In June 1778, having been trained as a surveyor by James Clinton, the husband of De Witt's Aunt Mary, De Witt was appointed as assistant to the Geographer and Surveyor of the Army, Colonel Robert Erskine, and contributed to a number of historically significant maps. After Erskine's death in 1780, De Witt was appointed to his post.

After the American Revolutionary War, De Witt attempted, but failed, to get the Continental Congress interested in a national mapping project.

De Witt was appointed New York State Surveyor General in 1784, New York being one of the few states which had such an office. De Witt died 50 years later still holding that position, having been re-appointed and re-elected several times. Although he was a first cousin of DeWitt Clinton - the most powerful politician in the state, and both the Mayor of New York City and a State Senator - and was a Democratic-Republican, De Witt was never removed from office. Both Federalists and Bucktails recognized his outstanding qualification for the office.

De Witt was elected to the American Philosophical Society in 1787.

In 1796, George Washington favored De Witt to become the Surveyor General of the United States, but De Witt turned down the nomination. Washington wrote to Thomas Jefferson about De Witt "I can assure you, he is extremely modest, sensible, sober, discreet, and deserving of favors. He is esteemed a very good mathematician," but despite this praise, none of De Witt's various proposals gained traction during Jefferson's presidency, and De Witt had nothing to do with the Land Ordinance of 1785, despite what some sources claim.

De Witt was appointed in 1807 by the state legislature, at the request of the New York City Common Council, to a three-man commission which was to determine how the city's future streets would be laid out. Frustrated by opposition from landowners, who wanted to determine for themselves where streets would go as they developed their properties, and interference from various political factions, the Council had called on the state for assistance. The Commission was given "exclusive power to lay out streets, roads, and public squares, of such width, extent, and direction, as to them shall seem most conducive to public good, and to shut up, or direct to be shut up, any streets or parts thereof which have been heretofore laid out... [but] not accepted by the Common Council." The commissioners were authorized to be paid $4 a day for their work - although De Witt was the only one who was actually compensated; the other two commissioners, Gouvernor Morris and John Rutherfurd, were rich men and waived their fees. De Witt, however, also wanted additional compensation for the days he spent traveling from his home in Albany to New York City, and for Sundays he was required, because of Commission business, to stay in the city; he was reluctantly given travel payment, but was refused additional payment for his Sundays in New York City.

The result of the work of the commission was the Commissioners' Plan of 1811, which laid out Manhattan's streets above 14th Street - and to a certain extent between 14th and Houston Streets - in a regular rectilinear gridiron pattern, which has garnered both praise and intense criticism ever since it was presented to the public.

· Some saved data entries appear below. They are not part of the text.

(** ** Lists *)

Lemma omap_insert_perm {A B} (f : A -> option B) (l : list A) i x :
  l !! i = Some x ->
  exists rest, omap f l ≡ₚ olist (f x) ++ rest /\
    forall y, omap f (<[i := y]> l) ≡ₚ olist (f y) ++ rest.
Proof.
  intros Hi. exists (omap f (take i l) ++ omap f (drop (S i) l)). split.
  - rewrite <- (take_drop_middle l i x Hi) at 1. rewrite omap_app, omap_cons_olist.
    rewrite !app_assoc. f_equiv. apply Permutation_app_comm.
  - intros y. assert (Hl : (i < length l)%nat) by (by eapply lookup_lt_Some).
    rewrite insert_take_drop by done. rewrite omap_app, omap_cons_olist.
    rewrite !app_assoc. f_equiv. apply Permutation_app_comm.
Qed.

Lemma layout_lookup one n i : (i < n)%nat -> layout one n !!! i = Z.of_nat i * one.
Proof.
  intros Hi. apply list_lookup_total_correct. unfold layout.
  rewrite list_lookup_fmap, lookup_seq_lt by done. done.
Qed.

(** ** Changing one port *)

Section change.
Context (e : engine) (p : port_ptr) (x y : port).
Context (Hx : ports e !! p = Some x).

Lemma holds_in_held t i : holds t x = Some i -> i ∈ held e t.
Proof. intros E. apply list_elem_of_omap. exists x. split; [by eapply list_elem_of_lookup_2|done]. Qed.

(** The lists of held buffers change at that port only. *)
Lemma held_change t e' :
  ports e' = <[p := y]> (ports e) ->
  exists rest, held e t ≡ₚ olist (holds t x) ++ rest /\ held e' t ≡ₚ olist (holds t y) ++ rest.
Proof.
  intros E. destruct (omap_insert_perm (holds t) (ports e) p x Hx) as (rest & H1 & H2).
  exists rest. split; [done|]. unfold held. rewrite E. apply H2.
Qed.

Ironically, considering the massive effect on Manhattan of the Commissioners' Plan, De Witt himself did not much like New York City. He never took up residence there, and seems to have held his time there to a minimum.

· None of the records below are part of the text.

(* ===== verification/PortRuns.v ===== *)
(** * The buffers of ports over time (server/engine.c)

    Ports come and go and the buffer size changes; whatever the order, each output port
    keeps a buffer of its own, of the size of the last change. *)

From S2P Require Import Prelude JSList Engine Events Graph GraphInv Connect GraphFrame Ports PortsInv Buffers.

Local Open Scope Z_scope.

Module PortRuns.
Import JSList Events Graph GraphInv Connect GraphFrame Ports PortsInv Buffers.

(** ** What registration leaves alone *)

Record info_frame (e e' : engine) : Prop := {
  if_types : port_types e' = port_types e;
  if_info : same_info e e';
  if_length : length (ports e') = length (ports e);
  if_size : buffer_size (control e') = buffer_size (control e)
}.

#[global] Instance info_frame_preorder : PreOrder info_frame.
Proof.
  split; [done|]. intros e1 e2 e3 [] []. constructor; [congruence|by transitivity e2|congruence..].
Qed.

Lemma info_event e e' : event_frame e e' -> info_frame e e'.
Proof.
  intros F. constructor; [by rewrite (event_frame_get port_types e e')| |by rewrite (event_frame_get ports e e')|by rewrite (event_frame_get control e e')].
  intros t. by rewrite (event_frame_get port_buffers e e').
Qed.

Lemma info_graph e e' : graph_frame e e' -> info_frame e e'.
Proof.
  intros F. constructor; [by rewrite (graph_frame_get port_types e e')| |by apply graph_frame_length|by rewrite (graph_frame_get control e e')].
  intros t. by rewrite (graph_frame_get port_buffers e e').
Qed.

Lemma info_port p f e : info_frame e (upd_port p f e).
Proof. constructor; try done. apply length_upd_port. Qed.

Lemma info_blist t f e : (forall b, blist_info (f b) = blist_info b) -> info_frame e (upd_blist t f e).
Proof. intros H. constructor; try done. by apply upd_blist_info. Qed.

Lemma info_assign p e : info_frame e (jack_port_assign_buffer p e).2.
Proof.
  unfold jack_port_assign_buffer. cbv zeta. destruct (has_flag _ _); [apply info_port|].
  destruct (blist_freelist _); [done|]. cbn [snd]. etransitivity; [|apply info_port]. by apply info_blist.
Qed.

Lemma info_release p e : info_frame e (jack_port_release p e).
Proof.
  unfold jack_port_release. cbv zeta. set (e1 := upd_port p _ e). transitivity e1; [apply info_port|].
  destruct (buffer_info _); [|done]. etransitivity; [|apply info_port]. by apply info_blist.
Qed.

Lemma info_naming req internal x e : info_frame e (port_naming req internal x e).2.
Proof. unfold port_naming. repeat case_match; by constructor. Qed.

Section io.
Context (env : environment).

Lemma info_register req internal e : info_frame e (jack_port_do_register env req internal e).2.
Proof.
  unfold jack_port_do_register, jack_get_free_port. destruct (find_port_type _ _ _) as [i|]; [|done].
  destruct (jack_client_internal_by_id _ _) as [c|]; [|done]. destruct (jack_get_port_by_name _ _); [done|].
  destruct (find_port _ _ _) as [p|]; [|done]. set (e0 := upd_port p _ e).
  assert (F0 : info_frame e e0) by apply info_port. clearbody e0. pose proof (info_naming req internal (the_port e0 p) e0) as F1.
  destruct (port_naming _ _ _ _) as [x e1]. cbn [snd] in F1. set (e2 := upd_port p _ e1).
  assert (F2 : info_frame e e2) by (transitivity e0; [done|]; transitivity e1; [done|]; apply info_port). clearbody e2.
  pose proof (info_assign p e2) as F3. destruct (jack_port_assign_buffer p e2) as [rc e3]. cbn [snd] in F3.
  assert (F : info_frame e e3) by (by transitivity e2). destruct (negb _); cbn [snd]; [transitivity e3; [done|apply info_release]|].
  set (e4 := upd_client c _ e3). assert (F4 : info_frame e e4) by (transitivity e3; [done|by constructor]). clearbody e4.
  destruct (active _); [|done]. transitivity e4; [done|]. apply info_event, deliver_where_frame.
Qed.

Lemma info_unregister req e ret e' : jack_port_do_unregister env req e = Some (ret, e') -> info_frame e e'.
Proof.
  unfold jack_port_do_unregister. destruct (_ >? _); [by intros [= _ <-]|]. destruct (ports e !! _) as [x|]; [|done].
  cbn [mbind option_bind]. destruct (negb _); [by intros [= _ <-]|]. destruct (jack_client_internal_by_id _ _) as [c|]; [|by intros [= _ <-]].
  cbv zeta. intros E. apply (inj Some), (f_equal snd) in E. cbn [snd] in E. rewrite <- E.
  etransitivity; [|apply info_event, deliver_where_frame]. set (e1 := jack_port_clear_connections _ _ e).
  transitivity e1; [apply info_graph, frame_clear_connections|]. transitivity (jack_port_release (Z.to_nat (req_port_id req)) e1); [apply info_release|by constructor].
Qed.

(** ** Runs *)

(** A port is registered or unregistered, or the buffer size changes, and that succeeds.  What the code does not
    check: a port is not both an input and an output, the segments stay below 2^31 bytes. *)
Inductive port_step : engine -> engine -> Prop :=
| ps_register req internal e : legal_flags (req_flags req) -> port_step e (jack_port_do_register env req internal e).2
| ps_unregister req ret e e' : 0 <= req_port_id req -> jack_port_do_unregister env req e = Some (ret, e') -> port_step e e'
| ps_buffer_size mem n e e' :
    (forall n, 0 <= n -> zlen (al_malloc mem n) = n) -> sizes_fit e n ->
    jack_driver_buffer_size env mem n e = Some (0, e') -> port_step e e'.

(** All types are laid out for the current buffer size. *)
Definition sized (e : engine) : Prop := forall i, (i < length (port_types e))%nat -> laid_out e i (buffer_size (control e)).

Lemma sized_frame e e' : info_frame e e' -> sized e -> sized e'.
Proof.
  intros [Ft Fi Fl Fs] H i Hi. rewrite Ft in Hi. destruct (H i Hi) as (t & b & Ht & Hb & El).
  specialize (Fi i). rewrite Hb in Fi. destruct (port_buffers e' !! i) as [b'|] eqn:Hb'; [|done]. cbn in Fi. apply (inj Some) in Fi.
  exists t, b'. rewrite Ft, Fl, Fs, Fi. done.
Qed.

Lemma buffer_size_sized mem n e e' :
  (forall n, 0 <= n -> zlen (al_malloc mem n) = n) -> sizes_fit e n -> server_inv e ->
  jack_driver_buffer_size env mem n e = Some (0, e') -> server_inv e' /\ sized e'.
Proof.
  intros Hm Hs I E. destruct (driver_buffer_size_spec env mem Hm n e I Hs) as (ret & e1 & E1 & I1 & S1 & _ & T1 & R).
  rewrite E in E1. injection E1 as <- <-. split; [done|]. destruct R as [?|[_ L]]; [done|].
  intros i Hi. rewrite S1. apply L. by rewrite <- T1.
Qed.

Lemma port_step_keeps e e' : port_step e e' -> server_inv e -> sized e -> server_inv e' /\ sized e'.
Proof.
  intros St I S. destruct St.
  - pose proof (register_spec env req internal e I) as R. pose proof (info_register req internal e) as F.
    destruct (jack_port_do_register env req internal e) as [[ret id] e']. cbn [snd] in *. destruct R as [R _].
    split; [by apply R|by apply (sized_frame e)].
  - split; [|by apply (sized_frame e); [eapply info_unregister|]].
    destruct (decide (req_port_id req < zlen (ports e))) as [Hlt|Hge].
    + destruct (unregister_spec env req e I ltac:(lia)) as (ret' & e1 & E & I1 & _). rewrite E in H0. by injection H0 as <- <-.
    + revert H0. unfold jack_port_do_unregister. destruct (_ >? _); [by intros [= _ <-]|].
      by rewrite (lookup_ge_None_2 (ports e) (Z.to_nat (req_port_id req))) by lia.
  - by eapply buffer_size_sized.
Qed.

(** An output port in use. *)
Definition output (x : port) : Prop :=
  in_use x = true /\ has_flag (flags x) JackPortIsOutput = true /\ has_flag (flags x) JackPortIsInput = false.


End io.
End PortRuns.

In addition to his work on New York City, De Witt laid out rectilinear street grids in Albany, New York; Ithaca, New York, of which he is considered one of the founders; and on a number of other developments of state-owned land.

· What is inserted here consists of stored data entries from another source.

(** [name] followed by a dash and two digits. *)
Definition digit (d : nat) : Ascii.ascii := Ascii.ascii_of_nat (48 + d).
Definition suffixed (name : string) (tens ones : nat) : string :=
  (name +:+ String (Ascii.ascii_of_nat 45) (String (digit tens) (String (digit ones) "")))%string.

(** [while (taken) { increment the two digits; give up after 99 }] *)
Fixpoint unique_loop (fuel : nat) (e : engine) (name : string) (tens ones : nat) : option string :=
  match fuel with
  | O => None
  | S fuel =>
      if name_taken e (suffixed name tens ones) then
        if decide (ones = 9%nat) then
          if decide (tens = 9%nat) then None
          else unique_loop fuel e name (S tens) 0
        else unique_loop fuel e name tens (S ones)
      else Some (suffixed name tens ones)
  end.

(** The new name, or [None] for the failure return. *)
Definition jack_generate_unique_name (e : engine) (name : string) : option string :=
  if Z.of_nat (String.length name) >? JACK_CLIENT_NAME_SIZE - 4 then None
  else unique_loop 100 e name 0 1.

From 1810 to 1816, De Witt was also a member of the first Erie Canal Commission, a project dear to the heart of his cousin, De Witt Clinton. He ordered the making of surveys which would prove essential for the eventual building of the canal.

1802 Map of the State of New York

As well as being Surveyor General of New York, from 1829 until his death in 1834, De Witt was the Chancellor of the University of the State of New York and thus the head of the Board of Regents; he had been a Regent since 1798. The Board of Regents is the governing body for the University of the State of New York - not to be confused with the State University of New York - which regulates many public and private institutions in New York State, licensing, accrediting and setting standards for schools operating in New York State, from pre-kindergarten through professional and graduate school, as well as for the practice of a wide variety of professions.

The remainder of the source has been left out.